(** Parsed JSON commands, by their ['accion']. *)
Inductive Comando :=
| INSERTAR_PACIENTE (nombre : string) (edad : Z) (contacto : option string)
| ASIGNAR_RECURSOS (folio : string) (paciente_id doctor_id cama_id : Z)
| CERRAR_VISITA (folio : string)
| INCREMENTAR_CONSECUTIVO
| SOLICITAR_BLOQUEO_ATOMICO (recurso_tipo : string) (recurso_id : Z)
| LIBERAR_BLOQUEO (recurso_tipo : string) (recurso_id : Z)
| OTRA (accion : string).

Definition accion (c : Comando) : string :=
  match c with
  | INSERTAR_PACIENTE _ _ _ => "INSERTAR_PACIENTE"
  | ASIGNAR_RECURSOS _ _ _ _ => "ASIGNAR_RECURSOS"
  | CERRAR_VISITA _ => "CERRAR_VISITA"
  | INCREMENTAR_CONSECUTIVO => "INCREMENTAR_CONSECUTIVO"
  | SOLICITAR_BLOQUEO_ATOMICO _ _ => "SOLICITAR_BLOQUEO_ATOMICO"
  | LIBERAR_BLOQUEO _ _ => "LIBERAR_BLOQUEO"
  | OTRA a => a
  end.

(** What contacting a remote node yields: the text received, or an
    exception (timeout, refused connection). *)
Inductive Respuesta :=
| Recibido (texto : string)
| SinRespuesta.

Definition Remoto : Type := string * Z.

(** Lines the node prints that the properties below refer to. *)
Inductive Salida :=
| EjecutandoTransaccionLocal (a : string)
| IniciandoConsenso (a : string)
| NodoAprobo (r : Remoto)
| NodoRechazo (r : Remoto) (texto : string)
| NodoNoRespondio (r : Remoto)
| ConsensoAlcanzado (confirmaciones total : Z)
| ErrorLocalTrasConsenso
| ConsensoFallido (confirmaciones total : Z).

(** *** [verificar_recurso_local] *)

Definition verificar_recurso_local (recurso_tipo : string) (recurso_id : Z)
  (b : BaseLocal) : bool :=
  if String.eqb recurso_tipo "DOCTOR" then
    match DOCTORES b !! recurso_id with
    | Some d => fd_disponible d =? 1
    | None => false
    end
  else if String.eqb recurso_tipo "CAMA" then
    match CAMAS_ATENCION b !! recurso_id with
    | Some c => fc_ocupada c =? 0
    | None => false
    end
  else false.

Definition clave (recurso_tipo : string) (recurso_id : Z) : string :=
  recurso_tipo +:+ "_" +:+ py_str recurso_id.

Definition bloquear (k : string) (ahora : Z) (n : Nodo) : Nodo :=
  mkNodo (<[k := ahora]> (bloqueos_locales n)) (base n).

Definition desbloquear (k : string) (n : Nodo) : Nodo :=
  mkNodo (delete k (bloqueos_locales n)) (base n).

(** *** [solicitar_bloqueo_distribuido] *)

(** The loop over the remote nodes, each paired with what contacting it
    yields. [None] is the early [return False]; the nodes after the first
    refusal or silence are not contacted. *)
Fixpoint recolectar_aprobaciones (contactos : list (Remoto * Respuesta))
  (confirmaciones : Z) : option Z :=
  match contactos with
  | [] => Some confirmaciones
  | (_, Recibido texto) :: resto =>
      if String.eqb texto "BLOQUEO_APROBADO"
      then recolectar_aprobaciones resto (confirmaciones + 1)
      else None
  | (_, SinRespuesta) :: _ => None
  end.

Definition solicitar_bloqueo_distribuido (ahora : Z) (recurso_tipo : string)
  (recurso_id : Z) (contactos : list (Remoto * Respuesta)) (n : Nodo) : bool * Nodo :=
  if negb (verificar_recurso_local recurso_tipo recurso_id (base n)) then (false, n)
  else
    match contactos with
    | [] => (true, bloquear (clave recurso_tipo recurso_id) ahora n)
    | _ =>
        match recolectar_aprobaciones contactos 0 with
        | None => (false, n)
        | Some confirmaciones =>
            if confirmaciones =? Z.of_nat (length contactos)
            then (true, bloquear (clave recurso_tipo recurso_id) ahora n)
            else (false, n)
        end
    end.

(** [liberar_bloqueo_distribuido]: the local entry goes; the notices to
    the remote nodes are sent without reading any answer. *)
Definition liberar_bloqueo_distribuido (recurso_tipo : string) (recurso_id : Z)
  (n : Nodo) : Nodo :=
  desbloquear (clave recurso_tipo recurso_id) n.

(** *** [ejecutar_transaccion_local] *)

Definition siguiente_id_paciente (ps : list FilaPaciente) : Z :=
  1 + fold_right Z.max 0 (map fp_id ps).

Definition con_doctores (d : gmap Z FilaDoctor) (b : BaseLocal) : BaseLocal :=
  mkBaseLocal d (CAMAS_ATENCION b) (PACIENTES b) (VISITAS_EMERGENCIA b)
    (CONSECUTIVOS_VISITAS b).

Definition con_camas (c : gmap Z FilaCama) (b : BaseLocal) : BaseLocal :=
  mkBaseLocal (DOCTORES b) c (PACIENTES b) (VISITAS_EMERGENCIA b)
    (CONSECUTIVOS_VISITAS b).

Definition con_visitas (v : list FilaVisita) (b : BaseLocal) : BaseLocal :=
  mkBaseLocal (DOCTORES b) (CAMAS_ATENCION b) (PACIENTES b) v
    (CONSECUTIVOS_VISITAS b).

Definition con_consecutivos (c : gmap Z Z) (b : BaseLocal) : BaseLocal :=
  mkBaseLocal (DOCTORES b) (CAMAS_ATENCION b) (PACIENTES b) (VISITAS_EMERGENCIA b) c.

(** [UPDATE ... WHERE id = ?] changes the row when there is one. *)
Definition marcar_doctor (flag : Z) (i : Z) (b : BaseLocal) : BaseLocal :=
  con_doctores (alter (fun d => mkFilaDoctor (fd_nombre d) flag) i (DOCTORES b)) b.

Definition marcar_cama (flag : Z) (p : option Z) (i : Z) (b : BaseLocal) : BaseLocal :=
  con_camas (alter (fun c => mkFilaCama (fc_numero c) flag p) i (CAMAS_ATENCION b)) b.

Definition cerrar_fila (f : string) (v : FilaVisita) : FilaVisita :=
  if String.eqb (fv_folio v) f
  then mkFilaVisita (fv_folio v) (fv_paciente_id v) (fv_doctor_id v) (fv_cama_id v)
         (fv_sala_id v) (fv_timestamp v) "Cerrada"
  else v.

Definition transaccion (ahora : Z) (comando : Comando) (b : BaseLocal)
  : pyval * BaseLocal :=
  match comando with
  | INSERTAR_PACIENTE nombre edad contacto =>
      let paciente_id := siguiente_id_paciente (PACIENTES b) in
      (PInt paciente_id,
       mkBaseLocal (DOCTORES b) (CAMAS_ATENCION b)
         (PACIENTES b ++
          [mkFilaPaciente paciente_id nombre edad
             (match contacto with Some c => c | None => EmptyString end)])
         (VISITAS_EMERGENCIA b) (CONSECUTIVOS_VISITAS b))
  | ASIGNAR_RECURSOS folio paciente_id doctor_id cama_id =>
      if existsb (fun v => String.eqb (fv_folio v) folio) (VISITAS_EMERGENCIA b)
      then (PBool false, b)
      else
        let b1 := marcar_doctor 0 doctor_id b in
        let b2 := marcar_cama 1 (Some paciente_id) cama_id b1 in
        (PBool true,
         con_visitas
           (VISITAS_EMERGENCIA b2 ++
            [mkFilaVisita folio paciente_id doctor_id cama_id SERVER_PORT ahora
               "En tratamiento"]) b2)
  | CERRAR_VISITA folio =>
      match find (fun v => String.eqb (fv_folio v) folio) (VISITAS_EMERGENCIA b) with
      | Some visita =>
          let b1 := marcar_doctor 1 (fv_doctor_id visita) b in
          let b2 := marcar_cama 0 None (fv_cama_id visita) b1 in
          (PBool true, con_visitas (map (cerrar_fila folio) (VISITAS_EMERGENCIA b2)) b2)
      | None => (PBool false, b)
      end
  | INCREMENTAR_CONSECUTIVO =>
      match CONSECUTIVOS_VISITAS b !! SERVER_PORT with
      | Some ultimo =>
          let nuevo_consecutivo := ultimo + 1 in
          (PInt nuevo_consecutivo,
           con_consecutivos (<[SERVER_PORT := nuevo_consecutivo]> (CONSECUTIVOS_VISITAS b)) b)
      | None =>
          (PInt 1, con_consecutivos (<[SERVER_PORT := 1]> (CONSECUTIVOS_VISITAS b)) b)
      end
  | _ => (PNone, b)
  end.

(** The function with the line it prints first. *)
Definition ejecutar_transaccion_local (ahora : Z) (comando : Comando) (b : BaseLocal)
  : pyval * BaseLocal * list Salida :=
  let '(r, b') := transaccion ahora comando b in
  (r, b', [EjecutandoTransaccionLocal (accion comando)]).

(** *** [propagar_transaccion_con_consenso] *)

Definition es_consenso_ok (r : Respuesta) : bool :=
  match r with
  | Recibido texto => String.eqb texto "CONSENSO_OK"
  | SinRespuesta => false
  end.

(** The loop: every node is contacted; an answer other than CONSENSO_OK
    and a missing answer count for nothing. *)
Fixpoint contar_confirmaciones (contactos : list (Remoto * Respuesta))
  (confirmaciones : Z) : Z * list Salida :=
  match contactos with
  | [] => (confirmaciones, [])
  | (r, Recibido texto) :: resto =>
      if String.eqb texto "CONSENSO_OK" then
        let '(k, out) := contar_confirmaciones resto (confirmaciones + 1) in
        (k, NodoAprobo r :: out)
      else
        let '(k, out) := contar_confirmaciones resto confirmaciones in
        (k, NodoRechazo r texto :: out)
  | (r, SinRespuesta) :: resto =>
      let '(k, out) := contar_confirmaciones resto confirmaciones in
      (k, NodoNoRespondio r :: out)
  end.

Definition propagar_transaccion_con_consenso (ahora : Z) (comando : Comando)
  (contactos : list (Remoto * Respuesta)) (b : BaseLocal)
  : pyval * BaseLocal * list Salida :=
  match contactos with
  | [] => ejecutar_transaccion_local ahora comando b
  | _ =>
      let total_nodos := Z.of_nat (length contactos) in
      let '(confirmaciones, out) := contar_confirmaciones contactos 0 in
      let umbral_consenso := total_nodos / 2 + 1 in
      if confirmaciones >=? umbral_consenso then
        let '(resultado, b', out') := ejecutar_transaccion_local ahora comando b in
        if truthy resultado then
          (PBool true, b',
           IniciandoConsenso (accion comando) :: out ++ out'
           ++ [ConsensoAlcanzado confirmaciones total_nodos])
        else
          (PBool false, b',
           IniciandoConsenso (accion comando) :: out ++ out' ++ [ErrorLocalTrasConsenso])
      else
        (PBool false, b,
         IniciandoConsenso (accion comando) :: out
         ++ [ConsensoFallido confirmaciones total_nodos])
  end.

(** *** [handle_client] *)

(** What [recv] and [json.loads] deliver: nothing, text that makes the
    handler raise, or a command. *)
Inductive Mensaje :=
| Vacio
| Malformado
| Cmd (c : Comando).

(** The answer sent on the socket, if any, and the node afterwards. *)
Definition handle_client (ahora : Z) (m : Mensaje) (n : Nodo) : option string * Nodo :=
  match m with
  | Vacio => (None, n)
  | Malformado => (Some "ERROR"%string, n)
  | Cmd (SOLICITAR_BLOQUEO_ATOMICO recurso_tipo recurso_id) =>
      let k := clave recurso_tipo recurso_id in
      match bloqueos_locales n !! k with
      | Some _ => (Some "BLOQUEO_RECHAZADO"%string, n)
      | None =>
          if negb (verificar_recurso_local recurso_tipo recurso_id (base n))
          then (Some "BLOQUEO_RECHAZADO"%string, n)
          else (Some "BLOQUEO_APROBADO"%string, bloquear k ahora n)
      end
  | Cmd (LIBERAR_BLOQUEO recurso_tipo recurso_id) =>
      (Some "BLOQUEO_LIBERADO"%string, desbloquear (clave recurso_tipo recurso_id) n)
  | Cmd (OTRA _) => (None, n)
  | Cmd c =>
      let '(resultado, b', _) := ejecutar_transaccion_local ahora c (base n) in
      (Some (if truthy resultado then "CONSENSO_OK" else "CONSENSO_RECHAZADO")%string,
       mkNodo (bloqueos_locales n) b')
  end.

(** *** The node over time *)

(** Things that happen to a node, each at the clock reading [ahora] the
    node observes: a connection served by [handle_client]; a lock asked
    for, a lock released and a transaction propagated from the menus of
    the local user. Between two of them only the clock advances: the
    process starts no other thread than the server and its handlers. *)
Inductive Suceso :=
| Conexion (ahora : Z) (m : Mensaje)
| Solicita (ahora : Z) (recurso_tipo : string) (recurso_id : Z)
    (contactos : list (Remoto * Respuesta))
| Libera (ahora : Z) (recurso_tipo : string) (recurso_id : Z)
| Propaga (ahora : Z) (comando : Comando) (contactos : list (Remoto * Respuesta)).

Definition paso (s : Suceso) (n : Nodo) : Nodo :=
  match s with
  | Conexion ahora m => snd (handle_client ahora m n)
  | Solicita ahora t i contactos => snd (solicitar_bloqueo_distribuido ahora t i contactos n)
  | Libera _ t i => liberar_bloqueo_distribuido t i n
  | Propaga ahora comando contactos =>
      mkNodo (bloqueos_locales n)
        (snd (fst (propagar_transaccion_con_consenso ahora comando contactos (base n))))
  end.

Definition correr (sucesos : list Suceso) (n : Nodo) : Nodo :=
  fold_left (fun n s => paso s n) sucesos n.

Definition reloj (s : Suceso) : Z :=
  match s with
  | Conexion ahora _ | Solicita ahora _ _ _ | Libera ahora _ _ | Propaga ahora _ _ => ahora
  end.

(** The clock readings of a run never go back. *)
Fixpoint relojes_en_orden (sucesos : list Suceso) : bool :=
  match sucesos with
  | [] => true
  | s :: resto =>
      forallb (fun s' => reloj s <=? reloj s') resto && relojes_en_orden resto
  end.

(** The event releases the lock entry [k]. *)
Definition libera_clave (k : string) (s : Suceso) : bool :=
  match s with
  | Conexion _ (Cmd (LIBERAR_BLOQUEO t i)) => String.eqb (clave t i) k
  | Libera _ t i => String.eqb (clave t i) k
  | _ => false
  end.

(** A run of transactions on the database, each with its clock reading. *)
Definition correr_transacciones (cmds : list (Z * Comando)) (b : BaseLocal) : BaseLocal :=
  fold_left (fun b c => snd (transaccion (fst c) (snd c) b)) cmds b.

(** Number of CONSENSO_OK answers among the contacts. *)
Definition acuses (contactos : list (Remoto * Respuesta)) : Z :=
  Z.of_nat (length (filter (fun c => es_consenso_ok (snd c) = true) contactos)).

(** *** Unanimity of the lock request *)

Definition aprueba (r : Respuesta) : Prop := r = Recibido "BLOQUEO_APROBADO".

Lemma recolectar_aprobaciones_some (contactos : list (Remoto * Respuesta)) (k k' : Z) :
  recolectar_aprobaciones contactos k = Some k' ->
  Forall (fun c => aprueba (snd c)) contactos /\ k' = k + Z.of_nat (length contactos).
Proof.
  revert k. induction contactos as [|[r [texto|]] resto IH]; intros k; simpl.
  - intros [= <-]. split; [constructor | lia].
  - destruct (String.eqb_spec texto "BLOQUEO_APROBADO") as [->|]; [| discriminate].
    intros H. apply IH in H. destruct H as [H1 H2].
    split; [constructor; [reflexivity | exact H1] | lia].
  - discriminate.
Qed.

## Task instructions
What is needed is a single figure, the number of lines in the entries above that contain "Mensaje".

## Solved exercise
3